(* ===== verification/HeapPages.v ===== *)
(** * The heap and the page allocator

    New slabs, and requests too large for a slab. *)

From S2P Require Import Prelude LinkedList Pmm PmmBlocks PageAlloc Heap HeapLists HeapInv HeapOps HeapAlloc.
Open Scope Z_scope.

Section pages.
Context {PA : Type} `{!PageAllocator PA} `{!FrameStore PA}.
Implicit Types (h : heap PA) (place : Z → option which) (fl : Z → list Z).

Lemma wp_hp_op {A} (op : M PA A) h (R : A → heap PA → Prop) :
  wp op (λ a pa, R a (set_hp_pages pa h)) (hp_pages h) → wp (hp_op op) R h.
Proof. unfold wp, hp_op. by destruct (op (hp_pages h)) as [[a pa]| |]. Qed.

(** An allocation of pages, with what it keeps. *)
Lemma alloc_run s F A c : pa_inv s F A → 0 ≤ c ≤ 2 ^ 63 →
  wp (pa_alloc c) (λ r s', (alloc_post pa_inv s F A c r s' ∧ pa_hhdm s' = pa_hhdm s) ∧
    ∀ q, fs_private s' q = fs_private s q) s.
Proof.
  intros Hi Hc. destruct (proj1 (wp_ok _ _ _) (pa_alloc_spec s F A c Hi Hc)) as (r & s' & E & HP).
  apply (wp_eq _ _ _ _ _ E). split; [done|]. intros q. by eapply fs_alloc_keep.
Qed.

Lemma data_ok_pages h pa F A F' A' fl D L : data_ok h F A fl D L → pa_inv pa F' A' → F' ⊆ F →
  (∀ b, b ∈ A → b ∈ A') → pa_hhdm pa = hhdm h → (∀ q, fs_private pa q = private h q) →
  data_ok (set_hp_pages pa h) F' A' fl D L.
Proof.
  intros [H1 H2 H3 H4 H5 H6 H7] Hpa HF HA Eh Ep.
  assert (Em : ∀ q, mapped (set_hp_pages pa h) q ↔ mapped h q).
  { intros q. unfold mapped, page_addr, hhdm in *. cbn [hp_pages set_hp_pages]. by rewrite Eh. }
  assert (Ea : ∀ q, page_addr (set_hp_pages pa h) q = page_addr h q).
  { intros q. unfold page_addr, hhdm in *. cbn [hp_pages set_hp_pages]. by rewrite Eh. }
  split; [done|unfold hhdm in *; cbn [hp_pages set_hp_pages]; by rewrite Eh|done|..].
  - intros q Hq%HF. destruct (H4 q Hq). split; [by apply Em|]. unfold private. cbn [hp_pages set_hp_pages]. by rewrite Ep.
  - intros a f n c Hs. destruct (H5 a f n c Hs) as (q & size & X1 & X2 & X3 & X4 & X5 & X6).
    exists q, size. rewrite Ea, Em. split_and!; [done|by apply HA|done|done| |by destruct X6 as (?&?&?&?)..].
    unfold private. cbn [hp_pages set_hp_pages]. by rewrite Ep.
  - intros b Hb. destruct (H6 b Hb) as (? & ? & Hx). split; [by apply HA|]. split; [done|]. intros x Hx'.
    destruct (Hx x Hx'). split; [by apply Em|]. unfold private. cbn [hp_pages set_hp_pages]. by rewrite Ep.
  - intros p e. rewrite H7. unfold direct_live. setoid_rewrite Ea. done.
Qed.

(** ** New slabs *)

Lemma build_links_ok n base size k h : 0 < size →
  wp (build_links n (base + k * size) size) (λ _ h', ∃ lk, h' = set_hp_link lk h ∧
    chain lk (Some (base + k * size)) ((λ i, base + i * size) <$> seqZ k (Z.of_nat n + 1)) ∧
    ∀ y, y ∉ (λ i, base + i * size) <$> seqZ k (Z.of_nat n + 1) → lk y = hp_link h y) h.
Proof.
  intros Hs. revert k h. induction n as [|n IH]; intros k h.
  - apply wp_modify. eexists. split; [reflexivity|]. split.
    + cbn. split; [done|]. apply fn_lookup_insert.
    + intros y Hy. apply fn_lookup_insert_ne. cbn in Hy. set_solver.
  - cbn [build_links]. apply wp_bind, wp_modify. replace (base + k * size + size) with (base + (k + 1) * size) by lia.
    eapply wp_mono; [apply IH|]. intros [] h' (lk & -> & Hch & Hlk).
    rewrite (seqZ_cons k (Z.of_nat (S n) + 1)) by lia.
    replace (Z.succ k) with (k + 1) by lia. replace (Z.pred (Z.of_nat (S n) + 1)) with (Z.of_nat n + 1) by lia.
    exists lk. split; [done|]. rewrite fmap_cons. split.
    + split; [done|]. rewrite Hlk.
      * cbn [hp_link set_hp_link]. by rewrite fn_lookup_insert.
      * rewrite list_elem_of_fmap. intros (i & E & Hi%elem_of_seqZ). nia.
    + intros y [Hne Hy]%not_elem_of_cons. rewrite Hlk by done. cbn [hp_link set_hp_link]. by apply fn_lookup_insert_ne.
Qed.

(** The state a new slab [a] on page [q] leaves. *)
Record new_slab h h' (q a : Z) (c : nat) (size : Z) : Prop := {
  ns_hhdm : hhdm h' = hhdm h;
  ns_private : ∀ q', private h' q' = if decide (q' = q) then Some a else private h q';
  ns_caches : hp_caches h' = hp_caches h;
  ns_slabs : ∃ r, payload r = (Some (a + sizeof_Slab), slab_capacity size, c) ∧ hp_slabs h' = <[a := r]> (hp_slabs h);
  ns_chain : chain (hp_link h') (Some (a + sizeof_Slab)) (objects a size);
  ns_link : ∀ y, y ∉ objects a size → hp_link h' y = hp_link h y
}.

Lemma new_slab_at h h' q a c size : new_slab h h' q a c size →
  ∀ y, slab_at h' y = if decide (y = a) then Some (Some (a + sizeof_Slab), slab_capacity size, c) else slab_at h y.
Proof.
  intros [_ _ _ (r & Hr & Es) _ _] y. unfold slab_at. rewrite Es. case_decide as E.
  - subst. by rewrite lookup_insert_eq, <-Hr.
  - by rewrite lookup_insert_ne.
Qed.

Lemma data_ok_new h h' F A fl D L q a c size : data_ok h F A fl D L → new_slab h h' q a c size →
  pa_inv (hp_pages h') F A → slab_at h a = None → a = page_addr h q → cache_sizes !! c = Some size →
  (q, O) ∈ A → q ≠ 0 → mapped h q → (q ∉ F) → (∀ b, b ∈ D → q ∉ block_pages b) →
  data_ok h' F A (<[a := objects a size]> fl) D L.
Proof.
  intros Hd Hns Hpa Hnone Ea Hc HA Hq Hm HqF HqD. pose proof (new_slab_at _ _ _ _ _ _ Hns) as Es.
  destruct Hns as [N1 N2 N3 _ N5 N6]. pose proof Hd as Hd0. destruct Hd as [H1 H2 H3 H4 H5 H6 H7].
  assert (Em : ∀ x, mapped h' x ↔ mapped h x) by (intros x; unfold mapped, page_addr; by rewrite N1).
  assert (Epa : ∀ x, page_addr h' x = page_addr h x) by (intros x; unfold page_addr; by rewrite N1).
  assert (Hsz : slab_capacity size = Z.of_nat (length (objects a size))).
  { rewrite length_objects. pose proof (cache_size_bounds _ _ Hc). lia. }
  split; [done|by rewrite N1|by rewrite N3|..].
  - intros x Hx. rewrite Em, N2, decide_False by (by intros ->). by apply H4.
  - intros y f n c'. rewrite Es. case_decide as E.
    + intros [= <- <- <-]. subst y. exists q, size. rewrite Epa, Em, N2, decide_True, !fn_lookup_insert by done. by split_and!.
    + intros Hy. destruct (H5 _ _ _ _ Hy) as (q' & size' & X1 & X2 & X3 & X4 & X5 & X6 & X7 & X8 & X9).
      assert (q' ≠ q) by (intros ->; congruence).
      exists q', size'. rewrite Epa, Em, N2, decide_False, !fn_lookup_insert_ne by done. split_and!; [done..| |done|done].
      eapply lseg_ext; [|exact X7]. intros x Hx%X9. apply N6. intros Hx'.
      pose proof (object_range _ _ _ _ Hc Hx'). pose proof (object_range _ _ _ _ X6 Hx). pose proof (cache_size_bounds _ _ Hc).
      pose proof (cache_size_bounds _ _ X6). unfold page_addr, PAGE_SIZE in *. lia.
  - intros b Hb. destruct (H6 b Hb) as (? & ? & Hx). split; [done|]. split; [done|]. intros x Hx'.
    rewrite Em, N2, decide_False; [by apply Hx|]. intros ->. by eapply HqD.
  - intros p e. rewrite H7. unfold direct_live. setoid_rewrite Epa. apply or_iff_compat_r.
    split; intros (y & f & n & c' & Hy & Hc' & Hp & Hnf).
    + assert (y ≠ a) by congruence. exists y, f, n, c'. rewrite Es, decide_False, fn_lookup_insert_ne by done. done.
    + rewrite Es in Hy. destruct (decide (y = a)) as [->|Hne].
      * injection Hy as <- <- <-. rewrite fn_lookup_insert in Hnf. congruence.
      * rewrite fn_lookup_insert_ne in Hnf by done. by exists y, f, n, c'.
Qed.
Lemma new_slab_lists h h' q a c size place : new_slab h h' q a c size → slab_at h a = None → lists_ok h place →
  lists_ok h' (<[a := None]> place).
Proof.
  intros Hns Hnone Hl. pose proof (new_slab_at _ _ _ _ _ _ Hns) as Es. destruct Hns as [_ _ N3 (r & _ & N4) _ _].
  eapply lists_ok_ext; [exact Hl|..].
  - intros y [? Hy]. unfold snext, sprev. rewrite N4, lookup_insert_ne by congruence. done.
  - intros c' w. unfold chead. by rewrite N3.
  - intros c' w y. rewrite Es. destruct (decide (y = a)) as [->|Hne].
    + rewrite fn_lookup_insert, Hnone. naive_solver.
    + by rewrite fn_lookup_insert_ne.
Qed.

(** A slab of [n] free objects that is on no list, or no slab at all. *)
Definition detached (c : nat) (size : Z) (L : gmap Z Z) (r : option Z) h' : Prop :=
  match r with
  | None => heap_inv h' L
  | Some a => ∃ F A fl D place f, data_ok h' F A fl D L ∧ lists_ok h' place ∧ placed_but h' place a ∧
      slab_at h' a = Some (f, slab_capacity size, c) ∧ place a = None
  end.

Lemma block_head q o : q ∈ block_pages (q, o).
Proof. apply elem_of_block_pages. cbn [fst snd]. pose proof (block_size_pos o). lia. Qed.

Lemma fits_one o : fits 1 o → o = O.
Proof. intros [_ Hk]. destruct o; [done|]. specialize (Hk 0%nat ltac:(lia)). pose proof (block_size_pos 0). lia. Qed.

Lemma page_addr_add64 h q : 0 ≤ hhdm h → mapped h q → q * PAGE_SIZE +64 hhdm h = page_addr h q.
Proof. unfold mapped, page_addr, PAGE_SIZE, u64, wrap. intros Hh [Hq Hm]. rewrite Z.mod_small by lia. lia. Qed.

Lemma pfn_of_page q : 0 ≤ q → phys_to_pfn (q * PAGE_SIZE) = q.
Proof. intros Hq. unfold phys_to_pfn. rewrite Z.shiftr_div_pow2 by done. by apply Z_div_mult. Qed.

(** The slab's page before its header is written: just allocated. *)
Lemma slab_init_ok c size q h F A fl D L place cache : data_ok h F A fl D L → lists_ok h place → placed_ok h place →
  hp_caches h !! c = Some cache → sc_object_size cache = size → cache_sizes !! c = Some size →
  slab_at h (page_addr h q) = None → (q, O) ∈ A → q ≠ 0 → mapped h q → (q ∉ F) → (∀ b, b ∈ D → q ∉ block_pages b) →
  is_Some (private h q) →
  wp (modify (λ s, set_hp_slabs (<[page_addr h q := mkSlab (Some (page_addr h q + sizeof_Slab)) (slab_capacity size) None None c]> (hp_slabs s)) s);;
      build_links (Z.to_nat (u32 (slab_capacity size - 1))) (page_addr h q + sizeof_Slab) size;;
      (match private h q with None => undefined | Some _ => mret () end);;
      hp_op (fs_set_private q (page_addr h q));; mret (Some (page_addr h q)))
    (detached c size L) h.
Proof.
  intros Hd Hl Hb Hcache Esz Hc Hnone HA Hq Hm HqF HqD [v Hv]. set (a := page_addr h q). pose proof (cache_size_bounds _ _ Hc) as Hsz.
  apply wp_bind, wp_modify. apply wp_bind. set (h1 := set_hp_slabs _ h).
  replace (a + sizeof_Slab) with (a + sizeof_Slab + 0 * size) at 1 by lia.
  eapply wp_mono; [apply build_links_ok; lia|]. intros [] h2 (lk & -> & Hch & Hlk).
  assert (Eu : Z.of_nat (Z.to_nat (u32 (slab_capacity size - 1))) + 1 = slab_capacity size).
  { unfold u32, wrap. rewrite Z.mod_small by lia. lia. }
  rewrite Eu in Hch, Hlk. fold (objects a size) in Hch, Hlk. replace (a + sizeof_Slab + 0 * size) with (a + sizeof_Slab) in Hch by lia.
  rewrite Hv. apply wp_bind, wp_ret, wp_bind, wp_hp_op.
  eapply wp_mono; [eapply (fs_set_spec (hp_pages h) F A q a); [exact (do_pages _ _ _ _ _ _ Hd)|exact (pages_head (q, O) A HA)|by eexists]|].
  intros [] pa (Hpa & Eh & Ep). apply wp_ret. set (h' := set_hp_pages pa _).
  assert (Hns : new_slab h h' q a c size).
  { split; [exact Eh|exact Ep|done| |exact Hch|exact Hlk]. eexists. split; [|reflexivity]. done. }
  exists F, A, (<[a := objects a size]> fl), D, (<[a := None]> place), (Some (a + sizeof_Slab)).
  split_and!; [by eapply data_ok_new|by eapply new_slab_lists| | |apply fn_lookup_insert].
  - intros y f n c' Hy. rewrite (new_slab_at _ _ _ _ _ _ Hns), decide_False, fn_lookup_insert_ne by done. apply Hb.
  - by rewrite (new_slab_at _ _ _ _ _ _ Hns), decide_True.
Qed.

Lemma slab_create_ok c size h F A fl D L place : data_ok h F A fl D L → lists_ok h place → placed_ok h place →
  cache_sizes !! c = Some size → wp (slab_create c) (detached c size L) h.
Proof.
  intros Hd Hl Hb Hc. pose proof (do_pages _ _ _ _ _ _ Hd) as Hpi. pose proof (do_hhdm _ _ _ _ _ _ Hd) as Hh0.
  unfold slab_create. apply wp_bind, wp_hp_op. eapply wp_mono; [apply alloc_run; [exact Hpi|lia]|].
  intros r pa [[[[-> ->]|(q & o & -> & Hfit & Hsub & Hpi')] Eh] Ep].
  { apply wp_ret. destruct h. by exists F, A, fl, D, place. }
  apply fits_one in Hfit as ->. set (h1 := set_hp_pages pa h).
  assert (HqF : q ∈ F) by (apply Hsub, elem_of_page_set_1, block_head).
  assert (Hd1 : data_ok h1 (F ∖ page_set [(q, O)]) ((q, O) :: A) fl D L).
  { eapply data_ok_pages; [exact Hd|exact Hpi'|set_solver|set_solver|exact Eh|exact Ep]. }
  destruct (Z.eqb_spec (q * PAGE_SIZE) 0) as [E|E].
  { apply wp_ret. by exists (F ∖ page_set [(q, O)]), ((q, O) :: A), fl, D, place. }
  destruct (do_free _ _ _ _ _ _ Hd q HqF) as [Hm Hpr]. destruct (pa_wf _ _ _ Hpi) as (_ & Hdis & _).
  assert (HqA : q ∉ pages A) by (intros H%elem_of_page_set; by apply (Hdis q)).
  apply wp_bind, wp_get. destruct (cache_read _ _ _ _ _ _ _ _ Hd1 Hc) as (cache & Hcache & Esz).
  apply wp_bind. eapply wp_read_cache; [exact Hcache|].
  assert (Hm1 : mapped h1 q) by (unfold mapped, page_addr, hhdm in *; cbn [h1 hp_pages set_hp_pages]; by rewrite Eh).
  rewrite pfn_of_page by apply Hm. change (pa_hhdm (hp_pages h1)) with (hhdm h1).
  rewrite page_addr_add64 by (done || exact (do_hhdm _ _ _ _ _ _ Hd1)). rewrite Esz.
  replace (u32 (slab_capacity size)) with (slab_capacity size)
    by (pose proof (cache_size_bounds _ _ Hc); unfold u32, wrap; rewrite Z.mod_small; lia).
  eapply (slab_init_ok c size q h1 _ _ fl D L place cache); [exact Hd1|done|done|done|done|done| |by left|by intros ->|exact Hm1| | |].
  - apply eq_None_not_Some. intros [[[f n] c'] Hs]. destruct (do_slabs _ _ _ _ _ _ Hd _ _ _ _ Hs) as (q' & _ & E1 & Hin & _).
    assert (q' = q) as -> by (unfold page_addr, hhdm, PAGE_SIZE in *; cbn [h1 hp_pages set_hp_pages] in E1; rewrite Eh in E1; lia).
    apply HqA, elem_of_pages. exists (q, O). split; [done|]. apply elem_of_block_pages, block_head.
  - rewrite elem_of_difference, elem_of_page_set_1. intros [_ Hn]. apply Hn, block_head.
  - intros b Hb' Hqb. destruct (do_direct _ _ _ _ _ _ Hd b Hb') as [HbA _]. apply HqA, elem_of_pages. exists b.
    split; [done|by apply elem_of_block_pages].
  - unfold private. cbn [h1 hp_pages set_hp_pages]. rewrite Ep. by eexists.
Qed.
End pages.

> TASK GOAL: How many of the lines above include the word "eexists"? State that number and nothing else.

> ANSWER TO THIS TASK: 4